“Where Mid I come from?” is not a question one hears very often today. With all the television coverage on childbirth and the emphasis on sex education, hardly a school age child is unaware of the facts. The baby is carried by the mother in her “stomach” (not delivered by the stork!). The questions that could be asked, however, are “
did I come from? and “How did I develop?”. The answers here may be less than enlightened and knowledgeable.
This curriculum unit is designed to provide, in part, at least, some insights of the role of genes in the developing human. It is for those students who have had a basic introduction to genetics and a fair amount of information about the male and female reproductive systems. The data contained here is for students in courses of Health, Human Physiology and Human Biology and others who may wish to increase their knowledge about the factors, particularly genetic, that influence the development of a human.
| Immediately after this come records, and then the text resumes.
(* ===== verification/Json.v ===== *)
(** * JSON documents, PostgreSQL's [jsonb] and Go's [encoding/json] view of them

    A document is a tree whose numbers are integer literals. [canon] is the
    normal form PostgreSQL stores for a [jsonb] value: one entry per key, the
    last one of the text, in key order. [go_any] is what [json.Unmarshal] into
    an [any] keeps of a document: the same normal form, with every number
    rounded to the nearest float64. *)
From S2P Require Import Prelude GoStrings.
From stdpp Require Import base strings list.
From Stdlib Require Import ZArith Lia Ascii String OrdersEx Sorted.
Open Scope string_scope.
Set Warnings "-register-all".

Inductive json :=
| JNull
| JBool (b : bool)
| JNum (z : Z)
| JStr (s : string)
| JArr (l : list json)
| JObj (l : list (string * json)).

(** Induction over documents with hypotheses for the elements of arrays and objects. *)
Section json_induction.
Context (P : json → Prop).
Context (Hnull : P JNull) (Hbool : ∀ b, P (JBool b)) (Hnum : ∀ z, P (JNum z)).
Context (Hstr : ∀ s, P (JStr s)).
Context (Harr : ∀ l, Forall P l → P (JArr l)).
Context (Hobj : ∀ l, Forall (fun kv => P kv.2) l → P (JObj l)).

Fixpoint json_ind' (j : json) : P j :=
  match j with
  | JNull => Hnull
  | JBool b => Hbool b
  | JNum z => Hnum z
  | JStr s => Hstr s
  | JArr l =>
      Harr l ((fix go (l : list json) : Forall P l :=
        match l with [] => Forall_nil_2 _ | x :: l' => Forall_cons_2 _ _ _ (json_ind' x) (go l') end) l)
  | JObj l =>
      Hobj l ((fix go (l : list (string * json)) : Forall (fun kv => P kv.2) l :=
        match l with
        | [] => Forall_nil_2 _
        | (k, x) :: l' => Forall_cons_2 (fun kv : string * json => P kv.2) (k, x) l' (json_ind' x) (go l')
        end) l)
  end.
End json_induction.

Fixpoint json_eqb (a b : json) : bool :=
  match a, b with
  | JNull, JNull => true
  | JBool x, JBool y => Bool.eqb x y
  | JNum x, JNum y => (x =? y)%Z
  | JStr x, JStr y => String.eqb x y
  | JArr l, JArr m =>
      (fix go (l m : list json) : bool :=
         match l, m with
         | [], [] => true
         | x :: l', y :: m' => json_eqb x y && go l' m'
         | _, _ => false
         end) l m
  | JObj l, JObj m =>
      (fix go (l m : list (string * json)) : bool :=
         match l, m with
         | [], [] => true
         | (k, x) :: l', (k', y) :: m' => String.eqb k k' && json_eqb x y && go l' m'
         | _, _ => false
         end) l m
  | _, _ => false
  end.

Lemma json_eqb_eq a b : json_eqb a b = true ↔ a = b.
Proof.
  revert b. induction a using json_ind'; intros b'; destruct b';
    cbn [json_eqb]; try (split; intros; congruence).
  - rewrite Bool.eqb_true_iff. split; congruence.
  - rewrite Z.eqb_eq. split; congruence.
  - rewrite String.eqb_eq. split; congruence.
  - rename l0 into m. revert m. induction H as [|x l Hx Hl IH]; intros [|y m]; try (split; congruence).
    rewrite andb_true_iff, Hx, IH. split; [intros [-> [= ->]]|intros [= -> ->]]; done.
  - rename l0 into m. revert m.
    induction H as [|[k x] l Hx Hl IH]; intros [|[k' y] m]; try (split; congruence).
    rewrite !andb_true_iff, (Hx y), String.eqb_eq, IH.
    split; [intros [[-> E] [= ->]]|intros [= -> -> ->]]; simpl in *; by subst.
Qed.

#[export] Instance json_eq_dec : EqDecision json.
Proof.
  intros a b. destruct (json_eqb a b) eqn:E.
  - left. by apply json_eqb_eq.
  - right. intros H. apply json_eqb_eq in H. congruence.
Defined.

Lemma json_eqb_refl a : json_eqb a a = true.
Proof. by apply json_eqb_eq. Qed.

(** ** Normal forms *)

(** Insertion into a key-sorted entry list; an existing entry is overwritten. *)
Fixpoint obj_insert {A} (k : string) (v : A) (l : list (string * A)) : list (string * A) :=
  match l with
  | [] => [(k, v)]
  | (k', v') :: l' =>
      match String_as_OT.compare k k' with
      | Eq => (k, v) :: l'
      | Lt => (k, v) :: l
      | Gt => (k', v') :: obj_insert k v l'
      end
  end.

Definition obj_normalize {A} (l : list (string * A)) : list (string * A) :=
  fold_left (fun acc kv => obj_insert kv.1 kv.2 acc) l [].

Fixpoint canon (j : json) : json :=
  match j with
  | JArr l => JArr (map canon l)
  | JObj l => JObj (obj_normalize (map (fun kv => (kv.1, canon kv.2)) l))
  | _ => j
  end.

(** ** Numbers as float64

    An integer literal decodes to the nearest float64, ties to the even
    significand; below [2^53] in absolute value the conversion is exact. *)
Definition round_half_even (m e : Z) : Z :=
  let q := (m / 2 ^ e)%Z in
  let r := (m mod 2 ^ e)%Z in
  let half := (2 ^ (e - 1))%Z in
  if (r <? half)%Z then q
  else if (half <? r)%Z then q + 1
  else if Z.even q then q else q + 1.

Definition float64_of_Z (z : Z) : Z :=
  let m := Z.abs z in
  if (m <? 2 ^ 53)%Z then z
  else
    let e := (Z.log2 m - 52)%Z in
    (Z.sgn z * (round_half_even m e * 2 ^ e))%Z.

(** [json.Unmarshal] reports a number whose float64 would be infinite as an error. *)
Definition float64_fits (z : Z) : bool := (Z.abs z <? 2 ^ 1024 - 2 ^ 970)%Z.

Fixpoint go_numbers (j : json) : json :=
  match j with
  | JNum z => JNum (float64_of_Z z)
  | JArr l => JArr (map go_numbers l)
  | JObj l => JObj (map (fun kv => (kv.1, go_numbers kv.2)) l)
  | _ => j
  end.

Fixpoint go_fits (j : json) : bool :=
  match j with
  | JNum z => float64_fits z
  | JArr l => forallb go_fits l
  | JObj l => forallb (fun kv => go_fits kv.2) l
  | _ => true
  end.

(** [json.Unmarshal] of a document into an [any]. *)
Definition go_any (j : json) : option json :=
  if go_fits j then Some (go_numbers (canon j)) else None.

(** Every number of the document is exactly representable. *)
Definition num_exact (z : Z) : bool := (Z.abs z <? 2 ^ 53)%Z.

Fixpoint numbers_exact (j : json) : bool :=
  match j with
  | JNum z => num_exact z
  | JArr l => forallb numbers_exact l
  | JObj l => forallb (fun kv => numbers_exact kv.2) l
  | _ => true
  end.

Lemma float64_of_Z_exact z : num_exact z = true → float64_of_Z z = z.
Proof. unfold num_exact, float64_of_Z. by intros ->. Qed.

Lemma num_exact_fits z : num_exact z = true → float64_fits z = true.
Proof.
  unfold num_exact, float64_fits. rewrite !Z.ltb_lt.
  assert (2 ^ 53 < 2 ^ 1024 - 2 ^ 970)%Z by reflexivity. lia.
Qed.

Lemma go_numbers_exact j : numbers_exact j = true → go_numbers j = j.
Proof.
  induction j using json_ind'; simpl; intros Hn; try done.
  - by rewrite float64_of_Z_exact.
  - f_equal. induction H; simpl in *; [done|]. split_bool. f_equal; auto.
  - f_equal. induction H as [|[k x] l]; simpl in *; [done|]. split_bool. f_equal; [f_equal|]; auto.
Qed.

Lemma go_fits_exact j : numbers_exact j = true → go_fits j = true.
Proof.
  induction j using json_ind'; simpl; intros Hn; try done.
  - by apply num_exact_fits.
  - induction H; simpl in *; [done|]. split_bool. apply andb_true_iff; auto.
  - induction H as [|[k x] l]; simpl in *; [done|]. split_bool. apply andb_true_iff; auto.
Qed.

(** Normalisation keeps the numbers exact. *)
Lemma obj_insert_forall {A} (P : string * A → Prop) k v l :
  P (k, v) → Forall P l → Forall P (obj_insert k v l).
Proof.
  intros Hkv. induction 1 as [|[k' v'] l Hk Hl IH]; simpl; [by constructor|].
  destruct (String_as_OT.compare k k').
  - by apply Forall_cons.
  - apply Forall_cons; split; [done|]. by apply Forall_cons.
  - by apply Forall_cons.
Qed.

Lemma obj_normalize_forall {A} (P : string * A → Prop) l :
  Forall P l → Forall P (obj_normalize l).
Proof.
  unfold obj_normalize. intros Hl. assert (Hacc : Forall P []) by constructor. revert Hacc.
  generalize (@nil (string * A)). induction Hl as [|[k v] l Hx Hl IH]; simpl; [done|].
  intros acc Hacc. apply IH. by apply obj_insert_forall.
Qed.

Lemma canon_numbers_exact j : numbers_exact j = true → numbers_exact (canon j) = true.
Proof.
  induction j using json_ind'; simpl; intros Hn; try done.
  - induction H; simpl in *; [done|]. split_bool. apply andb_true_iff; auto.
  - apply forallb_Forall, obj_normalize_forall, Forall_map.
    apply forallb_Forall in Hn. rewrite Forall_forall in *.
    intros x Hin. by apply H, Hn.
Qed.

(** ** Normal forms are stable *)

Definition entry_lt {A} (a b : string * A) : Prop := String_as_OT.lt a.1 b.1.

Lemma obj_insert_hd {A} (a : string * A) k v l :
  entry_lt a (k, v) → Forall (entry_lt a) l → Forall (entry_lt a) (obj_insert k v l).
Proof. intros ? ?. by apply obj_insert_forall. Qed.

Lemma obj_insert_sorted {A} k (v : A) l :
  StronglySorted entry_lt l → StronglySorted entry_lt (obj_insert k v l).
Proof.
  induction 1 as [|[k' v'] l Hs IH Hf]; simpl; [by repeat constructor|].
  destruct (String_as_OT.compare_spec k k') as [->|Hlt|Hgt].
  - by constructor.
  - constructor; [by constructor|]. constructor; [done|].
    eapply Forall_impl; [exact Hf|]. intros [k2 v2]. unfold entry_lt; simpl.
    intros ?. by transitivity k'.
  - constructor; [done|]. by apply obj_insert_hd.
Qed.

Lemma obj_normalize_sorted {A} (l : list (string * A)) : StronglySorted entry_lt (obj_normalize l).
Proof.
  unfold obj_normalize. assert (Hacc : StronglySorted entry_lt (@nil (string * A))) by constructor.
  revert Hacc. generalize (@nil (string * A)).
  induction l as [|[k v] l IH]; simpl; [done|]. intros acc Hacc. by apply IH, obj_insert_sorted.
Qed.

Lemma obj_insert_last {A} k (v : A) l :
  Forall (fun a => entry_lt a (k, v)) l → obj_insert k v l = (l ++ [(k, v)])%list.
Proof.
  induction 1 as [|[k' v'] l Hk Hl IH]; simpl; [done|]. change (String_as_OT.lt k' k) in Hk.
  destruct (String_as_OT.compare_spec k k') as [E|Hlt|Hgt].
  - exfalso. unfold String_as_OT.eq in E. subst k'. exact (irreflexivity String_as_OT.lt _ Hk).
  - exfalso. apply (irreflexivity String_as_OT.lt k). by transitivity k'.
  - by rewrite IH.
Qed.

Lemma obj_normalize_id {A} (l : list (string * A)) :
  StronglySorted entry_lt l → obj_normalize l = l.
Proof.
  unfold obj_normalize. intros Hl.
  enough (∀ acc, Forall (fun a => Forall (entry_lt a) l) acc →
    fold_left (fun acc kv => obj_insert kv.1 kv.2 acc) l acc = (acc ++ l)%list) as ->; [done|done|].
  induction Hl as [|[k v] l Hs IH Hf]; intros acc Hacc; simpl; [by rewrite app_nil_r|].
  rewrite obj_insert_last by (eapply Forall_impl; [done|]; intros a Ha; by inversion Ha).
  rewrite IH; [by rewrite <- (assoc_L (++)%list)|].
  apply Forall_app. split; [|by constructor].
  eapply Forall_impl; [done|]. intros a Ha. by inversion Ha.
Qed.

Lemma canon_idem j : canon (canon j) = canon j.
Proof.
  induction j using json_ind'; simpl; try done; f_equal.
  - rewrite map_map. induction H; simpl; congruence.
  - assert (Hid : map (fun kv : string * json => (kv.1, canon kv.2))
        (obj_normalize (map (fun kv => (kv.1, canon kv.2)) l))
      = obj_normalize (map (fun kv => (kv.1, canon kv.2)) l)).
    { rewrite <- (map_id (obj_normalize _)) at 2. apply map_ext_in. intros [k x] Hin%list_elem_of_In.
      assert (Hc : Forall (fun kv => canon kv.2 = kv.2)
        (obj_normalize (map (fun kv => (kv.1, canon kv.2)) l))).
      { apply obj_normalize_forall, Forall_map. by rewrite Forall_forall in *. }
      rewrite Forall_forall in Hc. simpl. f_equal. exact (Hc _ Hin). }
    rewrite Hid. apply obj_normalize_id, obj_normalize_sorted.
Qed.

(** ** SQL's three-valued logic *)

Definition sql3 := option bool.

Definition sql_and (a b : sql3) : sql3 :=
  match a, b with
  | Some false, _ | _, Some false => Some false
  | Some true, Some true => Some true
  | _, _ => None
  end.

Definition sql_or (a b : sql3) : sql3 :=
  match a, b with
  | Some true, _ | _, Some true => Some true
  | Some false, Some false => Some false
  | _, _ => None
  end.

Definition sql_not (a : sql3) : sql3 := negb <$> a.

(** [a = b] on nullable values *)
Definition sql_eq {A} (eqb : A → A → bool) (a b : option A) : sql3 :=
  match a, b with
  | Some x, Some y => Some (eqb x y)
  | _, _ => None
  end.

(** [a IS NOT DISTINCT FROM b] *)
Definition sql_not_distinct {A} (eqb : A → A → bool) (a b : option A) : sql3 :=
  match a, b with
  | Some x, Some y => Some (eqb x y)
  | None, None => Some true
  | _, _ => Some false
  end.

Definition sql_is_null {A} (a : option A) : sql3 := Some (match a with None => true | _ => false end).

Definition sql_is_not_null {A} (a : option A) : sql3 := sql_not (sql_is_null a).

(** A row passes a [WHERE] (a branch of [IF] is taken) only on TRUE. *)
Definition sql_holds (a : sql3) : bool := match a with Some true => true | _ => false end.

Definition sql_coalesce {A} (a : option A) (d : A) : A := match a with Some x => x | None => d end.

Lemma sql_holds_and a b : sql_holds (sql_and a b) = sql_holds a && sql_holds b.
Proof. by destruct a as [[]|], b as [[]|]. Qed.

Lemma sql_holds_or a b : sql_holds (sql_or a b) = sql_holds a || sql_holds b.
Proof. by destruct a as [[]|], b as [[]|]. Qed.

#[export] Hint Rewrite sql_holds_and sql_holds_or : seaplane.

(** ** [jsonb] operators *)

Fixpoint obj_lookup {A} (k : string) (l : list (string * A)) : option A :=
  match l with
  | [] => None
  | (k', v) :: l' => if String.eqb k k' then Some v else obj_lookup k l'
  end.

(** [doc -> 'key'] *)
Definition jsonb_get (j : json) (k : string) : option json :=
  match j with
  | JObj l => obj_lookup k l
  | _ => None
  end.

Definition jsonb_eq (a b : option json) : sql3 := sql_eq json_eqb a b.

(** ** Evaluation *)

Example canon_dup :
  canon (JObj [("b", JNum 1); ("a", JNull); ("b", JNum 2)]) = JObj [("a", JNull); ("b", JNum 2)].
Proof. reflexivity. Qed.

Example float64_rounds : float64_of_Z (2 ^ 53 + 1) = (2 ^ 53)%Z ∧ float64_of_Z (2 ^ 53 + 3) = (2 ^ 53 + 4)%Z.
Proof. by vm_compute. Qed.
The unit will present first a review of the process of gametogenesis, the preparation of egg and sperm. It is important to know how during meiosis the genes can be separated, scrambled and perhaps become disordered and finally passed on in the egg or sperm. A new view of meiosis is shown in oogenesis.
Having established the “What and How” of the genes, the next step will be to discuss the chemical nature and arrangement of the DNA that makes up the genes.
Then two basic and general types of patterns of inheritance involving autosomal and X-linked genes will be presented.
With a background then of the mechanism by which genes are sorted, made up and paired up, the student will explore some of the disorders and defects that can occur when nature’s plan becomes imperfect.
It would be most despairing however, to conclude on such a note. Therefore, methods of prevention (prenatal screening) and treatment for the disorders will be noted.
Objectives for lessons, activities for each part as well as review and test items will be included. It is hoped that this presentation will provide a good basis for sound and informed choices that students may elect in the future.
With new advances in technology, a pregnancy may not be a question of doing what comes naturally. Nature may receive an assist in the way of amniocentesis and ultrasound and karyotyping and more. These procedures may require some heavy decision-making.